Ermanno Maurizio di Sassonia (più conosciuto col solo nome di Maurizio di Sassonia) nacque a Goslar, nella Bassa Sassonia, figlio illegittimo di Augusto II, re di Polonia ed Elettore di Sassonia, e della Contessa Aurora von Königsmarck. Venne battezzato come Hermann Moritz e subito chiamato con i titoli di "Conte di Sassonia" o "Conte de la Raute".
Maurizio ottenne dal padre durante il suo vicariato imperiale il grado di colonnello in un reggimento di corazzieri. Nel 1706 egli studiò musica e filosofia ad Halle e già allora era considerato un bambino prodigio. Nel 1709 egli si distinse combattendo nelle Fiandre agli ordini di Eugenio di Savoia e del duca di Marlborough e altrettanto fece nel 1711 a Stralsund, nel corso della grande guerra del Nord, sotto gli occhi del padre.

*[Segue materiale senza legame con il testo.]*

(** A row that lacks one of the fields the callback reads makes it throw
    the [TypeError] of reading index 0 of [undefined]. *)
Lemma rowMapper_missing_field (op : operation) (row : value) :
  isNullish row = false ->
  (forall field, In field (sourceFields op) -> getProp row field <> VNull) ->
  (exists field, In field (sourceFields op) /\ getProp row field = VUndefined) ->
  rowMapper typeErrorText op row =
    Throw (typeError typeErrorText (ReadOfNullish VUndefined (lit "0"))).
Proof.
  intros Hrow Hnull (missing & Hin & Hmissing).
  destruct op; cbn [rowMapper];
    unfold listEnvios_row, tarifarEnvioCorporativo_row, getProvincias_row,
      getLocalidadesByProvincia_place, trackingPieza_row;
    rewrite ?(destructure_ok row Hrow), ?(member_ok row _ Hrow);
    cbn [bind]; cbv zeta.
  - read_field Hnull row (lit "NroProducto").
    read_field Hnull row (lit "NumeroEnvio").
    cbn [sourceFields In] in Hin.
    destruct Hin as [<-|[<-|[]]]; rewrite Hmissing in *; discriminate.
  - read_field Hnull row (lit "Tarifador").
    read_field Hnull row (lit "Precio").
    read_field Hnull row (lit "idTiposervicio").
    read_field Hnull row (lit "Ambito").
    read_field Hnull row (lit "PlazoEntrega").
    read_field Hnull row (lit "Adicional").
    read_field Hnull row (lit "Total").
    cbn [sourceFields In] in Hin.
    destruct Hin as [<-|[<-|[<-|[<-|[<-|[<-|[<-|[]]]]]]]];
      rewrite Hmissing in *; discriminate.
  - read_field Hnull row (lit "IdProvincia").
    read_field Hnull row (lit "Descripcion").
    cbn [sourceFields In] in Hin.
    destruct Hin as [<-|[<-|[]]]; rewrite Hmissing in *; discriminate.
  - read_field Hnull row (lit "Nombre").
    cbn [sourceFields In] in Hin.
    destruct Hin as [<-|[]]; rewrite Hmissing in *; discriminate.
  - read_field Hnull row (lit "NumeroEnvio").
    read_field Hnull row (lit "Descripcion_Motivo").
    read_field Hnull row (lit "Desdcripcion_Estado").
    read_field Hnull row (lit "SUC").
    read_field Hnull row (lit "fecha").
    cbn [sourceFields In] in Hin.
    destruct Hin as [<-|[<-|[<-|[<-|[<-|[]]]]]];
      rewrite Hmissing in *; discriminate.
Qed.

(** X6.  A row that lacks one of the elements the operation reads (and has
    no [null] among them) is not skipped and gets no default: if the rows
    before it are mapped normally, the operation rejects with the rewrapped
    [TypeError] of reading index 0 of [undefined]. *)
Theorem missing_field_rejects_the_call
        (op : operation) (resp : response) (body : jsstring) (json : value)
        (pre post : list value) (row : value) :
  fetch (requestURL op) = Resolved resp ->
  ok resp = true ->
  text resp = Resolved body ->
  parseXML body = inr json ->
  rowsOf op json = VArr (pre ++ row :: post) ->
  Forall (fun r => exists y, rowMapper typeErrorText op r = Normal y) pre ->
  isNullish row = false ->
  (forall field, In field (sourceFields op) -> getProp row field <> VNull) ->
  (exists field, In field (sourceFields op) /\ getProp row field = VUndefined) ->
  run op =
    Rejected (newError (errToString
      (typeError typeErrorText (ReadOfNullish VUndefined (lit "0"))))).
Proof.
  intros Hf Hok Ht Hp Hrows Hpre Hrow Hnull Hmissing.
  apply call_shape_throws with (resp := resp) (body := body) (json := json);
    trivial.
  apply shape_first_failure with (pre := pre) (post := post) (row := row);
    trivial.
  apply rowMapper_missing_field; assumption.
Qed.

(** *** When the rows are mapped *)

Lemma call_parsed_resolves_iff (op : operation) (resp : response)
      (body : jsstring) (json r : value) :
  fetch (requestURL op) = Resolved resp ->
  ok resp = true ->
  text resp = Resolved body ->
  parseXML body = inr json ->
  (run op = Resolved r <-> shape op json = Normal r).
Proof.
  intros Hf Hok Ht Hp.
  rewrite call_catch, (pipeline_parsed op Hf Hok Ht Hp).
  destruct (shape op json) as [v|e]; simpl; split; intros H;
    try discriminate; congruence.
Qed.

Lemma Forall2_map_iff (f : value -> completion value) (P : value -> Prop)
      (g : value -> value) (rows items : list value) :
  (forall row y, f row = Normal y <-> P row /\ y = g row) ->
  (Forall2 (fun row item => f row = Normal item) rows items <->
   Forall P rows /\ items = map g rows).
Proof.
  intros Hf. split.
  - induction 1 as [|row item rows items Hrow _ (IHP & IHm)]; simpl.
    + split; [constructor | reflexivity].
    + apply Hf in Hrow as (HP & ->). split; [constructor; assumption|].
      rewrite IHm; reflexivity.
  - intros (HP & ->). induction HP as [|row rows Hrow _ IH]; simpl;
      constructor; trivial.
    apply Hf; split; [exact Hrow | reflexivity].
Qed.

Lemma shape_Normal_iff (op : operation) (P : value -> Prop) (g : value -> value)
      (json r : value) :
  (forall row y, rowMapper typeErrorText op row = Normal y <-> P row /\ y = g row) ->
  (shape op json = Normal r <->
   exists rows,
     rowsOf op json = VArr rows /\ Forall P rows /\ r = VArr (map g rows)).
Proof.
  intros Hrow. split.
  - intros H. apply shape_Normal_inv in H as (rows & items & Hrows & -> & Hall).
    apply (@Forall2_map_iff _ P g rows items Hrow) in Hall as (HP & ->).
    exists rows; repeat split; assumption.
  - intros (rows & Hrows & HP & ->).
    rewrite (shape_rows op json Hrows).
    rewrite (@mapM_Normal_intro (rowMapper typeErrorText op) rows (map g rows));
      [reflexivity|].
    apply (@Forall2_map_iff _ P g rows (map g rows) Hrow);
      split; [exact HP | reflexivity].
Qed.

Ltac invert_member H :=
  let x := fresh "x" in
  let Hm := fresh "Hm" in
  let Hn := fresh "Hn" in
  apply bind_Normal_inv in H as (x & Hm & H);
  apply member_Normal_inv in Hm as (Hn & ->).

Ltac invert_destructure H :=
  let x := fresh "x" in
  let Hd := fresh "Hd" in
  let Hn := fresh "Hn" in
  apply bind_Normal_inv in H as (x & Hd & H);
  apply destructure_Normal_inv in Hd as (Hn & ->);
  cbv zeta in H.

Ltac split_fields H :=
  repeat match type of H with
         | Forall _ (_ :: _) =>
             let H1 := fresh "Hfield" in
             apply Forall_cons_iff in H as (H1 & H)
         end.

Ltac read_fields :=
  rewrite ?destructure_ok by assumption; cbn [bind]; cbv zeta;
  repeat (rewrite member_ok by assumption; cbn [bind]).

Lemma listEnvios_row_iff (row y : value) :
  listEnvios_row typeErrorText row = Normal y <->
  rowOk [lit "NroProducto"; lit "NumeroEnvio"] row /\
  y = VObj [(lit "nroProducto", firstValue row (lit "NroProducto"));
            (lit "numeroEnvio", firstValue row (lit "NumeroEnvio"))].
Proof.
  unfold listEnvios_row, rowOk, firstValue. split.
  - intros H. do 4 invert_member H. injection H as <-.
    repeat split; trivial. repeat constructor; assumption.
  - intros ((Hrow & Hfields) & ->). split_fields Hfields.
    read_fields. reflexivity.
Qed.

Lemma tarifarEnvioCorporativo_row_iff (row y : value) :
  tarifarEnvioCorporativo_row typeErrorText row = Normal y <->
  rowOk [lit "Tarifador"; lit "Precio"; lit "idTiposervicio"; lit "Ambito";
         lit "PlazoEntrega"; lit "Adicional"; lit "Total"] row /\
  y = VObj [(lit "tarifador", firstValue row (lit "Tarifador"));
            (lit "precio", firstValue row (lit "Precio"));
            (lit "idTiposervicio", firstValue row (lit "idTiposervicio"));
            (lit "ambito", firstValue row (lit "Ambito"));
            (lit "plazoEntrega", firstValue row (lit "PlazoEntrega"));
            (lit "adicional", firstValue row (lit "Adicional"));
            (lit "total", firstValue row (lit "Total"))].
Proof.
  unfold tarifarEnvioCorporativo_row, rowOk, firstValue. split.
  - intros H. invert_destructure H. do 7 invert_member H. injection H as <-.
    repeat split; trivial. repeat constructor; assumption.
  - intros ((Hrow & Hfields) & ->). split_fields Hfields.
    read_fields. reflexivity.
Qed.

Lemma trackingPieza_row_iff (row y : value) :
  trackingPieza_row typeErrorText row = Normal y <->
  rowOk [lit "NumeroEnvio"; lit "Descripcion_Motivo"; lit "Desdcripcion_Estado";
         lit "SUC"; lit "fecha"] row /\
  y = VObj [(lit "numeroEnvio", firstValue row (lit "NumeroEnvio"));
            (lit "descripcion_Motivo", firstValue row (lit "Descripcion_Motivo"));
            (lit "desdcripcion_Estado", firstValue row (lit "Desdcripcion_Estado"));
            (lit "suc", firstValue row (lit "SUC"));
            (lit "fecha", firstValue row (lit "fecha"))].
Proof.
  unfold trackingPieza_row, rowOk, firstValue. split.
  - intros H. invert_destructure H. do 5 invert_member H. injection H as <-.
    repeat split; trivial. repeat constructor; assumption.
  - intros ((Hrow & Hfields) & ->). split_fields Hfields.
    read_fields. reflexivity.
Qed.

(** X7.  With a parsed answer, [listEnvios] resolves exactly when the
    extractor gives an array whose rows all have a [NroProducto] and a
    [NumeroEnvio]; the result is then the array of the records
    [{ nroProducto, numeroEnvio }] of the first values, one per row and in
    the order of the rows.  Other elements of a row are dropped. *)
Theorem listEnvios_resolves_iff
        (a : ListEnviosArgs.t) (resp : response) (body : jsstring) (json r : value) :
  fetch (listEnvios_request a) = Resolved resp ->
  ok resp = true ->
  text resp = Resolved body ->
  parseXML body = inr json ->
  (listEnvios fetch parseXML typeErrorText a = Resolved r <->
   exists rows,
     getDataFromResponse json = VArr rows /\
     Forall (rowOk [lit "NroProducto"; lit "NumeroEnvio"]) rows /\
     r = VArr (map (fun row =>
                      VObj [(lit "nroProducto", firstValue row (lit "NroProducto"));
                            (lit "numeroEnvio", firstValue row (lit "NumeroEnvio"))])
                   rows)).
Proof.
  intros Hf Hok Ht Hp.
  change (listEnvios fetch parseXML typeErrorText a) with (run (ListEnvios a)).
  rewrite (@call_parsed_resolves_iff (ListEnvios a) resp body json r Hf Hok Ht Hp).
  exact (@shape_Normal_iff (ListEnvios a) _ _ json r listEnvios_row_iff).
Qed.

Subito dopo la madre lo fece sposare alla ricca contessa di Löben, matrimonio che venne sciolto dieci anni dopo.
Tuttavia, nel 1729, spinto da pressioni russe, Maurizio lasciò la Curlandia per ritornare in Francia e nel 1733 si distinse combattendo nella zona del Reno Superiore durante la guerra di successione polacca e nel 1736 venne promosso tenente generale.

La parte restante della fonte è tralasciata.